Data in this exercise: Begin

(** ** Facts about the stages of [preprocess_data] *)

Lemma key2_eqb_spec (a b : string * string) : key2_eqb a b = true <-> a = b.
Proof.
  destruct a as [a1 a2], b as [b1 b2]. unfold key2_eqb. simpl.
  rewrite andb_true_iff, !String.eqb_eq. split.
  - intros [-> ->]. reflexivity.
  - intros H. inversion H. auto.
Qed.

Lemma datetime_eqb_spec (a b : datetime) : datetime_eqb a b = true <-> a = b.
Proof.
  destruct a, b. unfold datetime_eqb. simpl.
  rewrite !andb_true_iff, !Z.eqb_eq. split.
  - intros [[[[[-> ->] ->] ->] ->] ->]. reflexivity.
  - intros H. inversion H. repeat split.
Qed.

Lemma dates_eqb_spec (a b : string * datetime * datetime) :
  dates_eqb a b = true <-> a = b.
Proof.
  destruct a as [[a1 a2] a3], b as [[b1 b2] b3]. unfold dates_eqb. simpl.
  rewrite !andb_true_iff, String.eqb_eq, !datetime_eqb_spec. split.
  - intros [[-> ->] ->]. reflexivity.
  - intros H. inversion H. auto.
Qed.

Section GroupByWeekToken.
Context {A : Type}.
Variables (wk tk : A -> string) (val amt : A -> Q).

Let key := fun r : A => (wk r, tk r).

Lemma groupby_week_token_keys (df : list A) :
  map agg_key (groupby_week_token wk tk val amt df)
  = group_keys key key2_eqb key2_leb df.
Proof.
  unfold groupby_week_token. rewrite map_map. fold key.
  rewrite <- (map_id (group_keys key key2_eqb key2_leb df)) at 2.
  apply map_ext. intros [w t]. reflexivity.
Qed.

Lemma groupby_week_token_NoDup (df : list A) :
  NoDup (map agg_key (groupby_week_token wk tk val amt df)).
Proof.
  rewrite groupby_week_token_keys.
  apply NoDup_group_keys, key2_eqb_spec.
Qed.




End GroupByWeekToken.


Lemma week_sums_lookup (data : DataFrame) (g : agg_row) :
  In g (weekly_totals data) ->
  filter (fun s => String.eqb (fst s) (g_week g)) (week_sums data)
  = [(g_week g, week_total data (g_week g))].
Proof.
  intros Hg. unfold week_sums, groupby_week_sum, week_total.
  apply (filter_unique_key String.eqb String.eqb_eq
           (fun w => Qsum (map g_value_usd
                               (group g_week String.eqb w (weekly_totals data))))).
  - apply NoDup_group_keys, String.eqb_eq.
  - apply In_group_keys; [apply String.eqb_eq | now apply in_map].
Qed.

(** The merge with [week_sums] is one-to-one: every row of
    [weekly_totals] meets the one total of its week. *)
Lemma weekly_totals_pct_eq (data : DataFrame) :
  weekly_totals_pct data
  = map (fun g =>
           mkPct (g_week g) (g_token g) (g_value_usd g) (g_amount g)
                 (week_total data (g_week g))
                 (fscale (fdiv (g_value_usd g) (week_total data (g_week g))) 100))
        (weekly_totals data).
Proof.
  unfold weekly_totals_pct, merge_on_week.
  rewrite flat_map_concat_map.
  erewrite map_ext_in.
  2:{ intros g Hg. rewrite (week_sums_lookup data g Hg). simpl. reflexivity. }
  rewrite <- flat_map_concat_map.
  induction (weekly_totals data) as [|g l IH]; simpl; [reflexivity|].
  now rewrite IH.
Qed.

(** ** The percentage column and the 5% threshold *)









Example sample_data_relabelled :
  map (fun x => (p_week x, p_token x)) (weekly_totals_relabelled sample_data)
  = [("2023-W52", "A"); ("2023-W52", "Z"); ("2024-W01", "A");
     ("2024-W01", "OTHER"); ("2024-W01", "OTHER"); ("2024-W02", "A")]%string.
Proof. reflexivity. Qed.

(** Where the week's total is negative the two readings part: the code
    tests the share.  A lone row of value -10 is the whole of its week and
    keeps its label, although -10 is below 5% of -10. *)
Example negative_total_uses_share :
  map p_token (weekly_totals_relabelled negative_week) = ["NEG"%string] /\
  Qlt_bool (group_value negative_week "2024-W03" "NEG" /
            week_value negative_week "2024-W03") (5 # 100) = false /\
  Qlt_bool (group_value negative_week "2024-W03" "NEG")
           ((5 # 100) * week_value negative_week "2024-W03") = true.
Proof. repeat split; reflexivity. Qed.




(** ** The re-aggregation and the merge with the dates *)




Section Merge.
Context {L R O : Type}.
Variables (lweek : L -> string) (rweek : R -> string) (combine : L -> R -> O).
Variables (po : O -> bool) (pl : L -> bool) (w : string).
Hypothesis po_combine : forall l r, po (combine l r) = pl l.
Hypothesis pl_week : forall l, pl l = true -> lweek l = w.

(** The rows of a merge selected by a test on the left row of week [w]:
    each selected left row, once per right row of that week. *)
Lemma filter_merge_on_week (left : list L) (right : list R) :
  filter po (merge_on_week lweek rweek combine left right)
  = flat_map (fun l => map (combine l)
                           (filter (fun r => String.eqb (rweek r) w) right))
             (filter pl left).
Proof.
  unfold merge_on_week.
  induction left as [|l left IH]; simpl; [reflexivity|].
  rewrite filter_app, IH, filter_map_swap.
  destruct (pl l) eqn:Hl; simpl.
  - f_equal. rewrite (pl_week l Hl). f_equal.
    apply filter_all. intros r. now rewrite po_combine.
  - rewrite filter_none; [reflexivity|].
    intros r. now rewrite po_combine.
Qed.
End Merge.

Lemma final_data_filter (data : DataFrame) (po : row -> bool) (pl : agg_row -> bool)
    (w : string) :
  (forall g d, po (final_row g d) = pl g) ->
  (forall g, pl g = true -> g_week g = w) ->
  filter po (final_data data)
  = flat_map (fun g => map (final_row g) (week_dates data w))
             (filter pl (grouped_data data)).
Proof.
  intros H1 H2. unfold final_data, week_dates.
  exact (filter_merge_on_week g_week (fun d => fst (fst d)) final_row po pl w H1 H2
           (grouped_data data) (dates_data data)).
Qed.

Data in this exercise: End

**Aim of the exercise**: Using the material above, retype every line without altering it.

**Answer**:
(** ** Facts about the stages of [preprocess_data] *)

Lemma key2_eqb_spec (a b : string * string) : key2_eqb a b = true <-> a = b.
Proof.
  destruct a as [a1 a2], b as [b1 b2]. unfold key2_eqb. simpl.
  rewrite andb_true_iff, !String.eqb_eq. split.
  - intros [-> ->]. reflexivity.
  - intros H. inversion H. auto.
Qed.

Lemma datetime_eqb_spec (a b : datetime) : datetime_eqb a b = true <-> a = b.
Proof.
  destruct a, b. unfold datetime_eqb. simpl.
  rewrite !andb_true_iff, !Z.eqb_eq. split.
  - intros [[[[[-> ->] ->] ->] ->] ->]. reflexivity.
  - intros H. inversion H. repeat split.
Qed.

Lemma dates_eqb_spec (a b : string * datetime * datetime) :
  dates_eqb a b = true <-> a = b.
Proof.
  destruct a as [[a1 a2] a3], b as [[b1 b2] b3]. unfold dates_eqb. simpl.
  rewrite !andb_true_iff, String.eqb_eq, !datetime_eqb_spec. split.
  - intros [[-> ->] ->]. reflexivity.
  - intros H. inversion H. auto.
Qed.

Section GroupByWeekToken.
Context {A : Type}.
Variables (wk tk : A -> string) (val amt : A -> Q).

Let key := fun r : A => (wk r, tk r).

Lemma groupby_week_token_keys (df : list A) :
  map agg_key (groupby_week_token wk tk val amt df)
  = group_keys key key2_eqb key2_leb df.
Proof.
  unfold groupby_week_token. rewrite map_map. fold key.
  rewrite <- (map_id (group_keys key key2_eqb key2_leb df)) at 2.
  apply map_ext. intros [w t]. reflexivity.
Qed.

Lemma groupby_week_token_NoDup (df : list A) :
  NoDup (map agg_key (groupby_week_token wk tk val amt df)).
Proof.
  rewrite groupby_week_token_keys.
  apply NoDup_group_keys, key2_eqb_spec.
Qed.




End GroupByWeekToken.


Lemma week_sums_lookup (data : DataFrame) (g : agg_row) :
  In g (weekly_totals data) ->
  filter (fun s => String.eqb (fst s) (g_week g)) (week_sums data)
  = [(g_week g, week_total data (g_week g))].
Proof.
  intros Hg. unfold week_sums, groupby_week_sum, week_total.
  apply (filter_unique_key String.eqb String.eqb_eq
           (fun w => Qsum (map g_value_usd
                               (group g_week String.eqb w (weekly_totals data))))).
  - apply NoDup_group_keys, String.eqb_eq.
  - apply In_group_keys; [apply String.eqb_eq | now apply in_map].
Qed.

(** The merge with [week_sums] is one-to-one: every row of
    [weekly_totals] meets the one total of its week. *)
Lemma weekly_totals_pct_eq (data : DataFrame) :
  weekly_totals_pct data
  = map (fun g =>
           mkPct (g_week g) (g_token g) (g_value_usd g) (g_amount g)
                 (week_total data (g_week g))
                 (fscale (fdiv (g_value_usd g) (week_total data (g_week g))) 100))
        (weekly_totals data).
Proof.
  unfold weekly_totals_pct, merge_on_week.
  rewrite flat_map_concat_map.
  erewrite map_ext_in.
  2:{ intros g Hg. rewrite (week_sums_lookup data g Hg). simpl. reflexivity. }
  rewrite <- flat_map_concat_map.
  induction (weekly_totals data) as [|g l IH]; simpl; [reflexivity|].
  now rewrite IH.
Qed.

(** ** The percentage column and the 5% threshold *)









Example sample_data_relabelled :
  map (fun x => (p_week x, p_token x)) (weekly_totals_relabelled sample_data)
  = [("2023-W52", "A"); ("2023-W52", "Z"); ("2024-W01", "A");
     ("2024-W01", "OTHER"); ("2024-W01", "OTHER"); ("2024-W02", "A")]%string.
Proof. reflexivity. Qed.

(** Where the week's total is negative the two readings part: the code
    tests the share.  A lone row of value -10 is the whole of its week and
    keeps its label, although -10 is below 5% of -10. *)
Example negative_total_uses_share :
  map p_token (weekly_totals_relabelled negative_week) = ["NEG"%string] /\
  Qlt_bool (group_value negative_week "2024-W03" "NEG" /
            week_value negative_week "2024-W03") (5 # 100) = false /\
  Qlt_bool (group_value negative_week "2024-W03" "NEG")
           ((5 # 100) * week_value negative_week "2024-W03") = true.
Proof. repeat split; reflexivity. Qed.




(** ** The re-aggregation and the merge with the dates *)




Section Merge.
Context {L R O : Type}.
Variables (lweek : L -> string) (rweek : R -> string) (combine : L -> R -> O).
Variables (po : O -> bool) (pl : L -> bool) (w : string).
Hypothesis po_combine : forall l r, po (combine l r) = pl l.
Hypothesis pl_week : forall l, pl l = true -> lweek l = w.

(** The rows of a merge selected by a test on the left row of week [w]:
    each selected left row, once per right row of that week. *)
Lemma filter_merge_on_week (left : list L) (right : list R) :
  filter po (merge_on_week lweek rweek combine left right)
  = flat_map (fun l => map (combine l)
                           (filter (fun r => String.eqb (rweek r) w) right))
             (filter pl left).
Proof.
  unfold merge_on_week.
  induction left as [|l left IH]; simpl; [reflexivity|].
  rewrite filter_app, IH, filter_map_swap.
  destruct (pl l) eqn:Hl; simpl.
  - f_equal. rewrite (pl_week l Hl). f_equal.
    apply filter_all. intros r. now rewrite po_combine.
  - rewrite filter_none; [reflexivity|].
    intros r. now rewrite po_combine.
Qed.
End Merge.

Lemma final_data_filter (data : DataFrame) (po : row -> bool) (pl : agg_row -> bool)
    (w : string) :
  (forall g d, po (final_row g d) = pl g) ->
  (forall g, pl g = true -> g_week g = w) ->
  filter po (final_data data)
  = flat_map (fun g => map (final_row g) (week_dates data w))
             (filter pl (grouped_data data)).
Proof.
  intros H1 H2. unfold final_data, week_dates.
  exact (filter_merge_on_week g_week (fun d => fst (fst d)) final_row po pl w H1 H2
           (grouped_data data) (dates_data data)).
Qed.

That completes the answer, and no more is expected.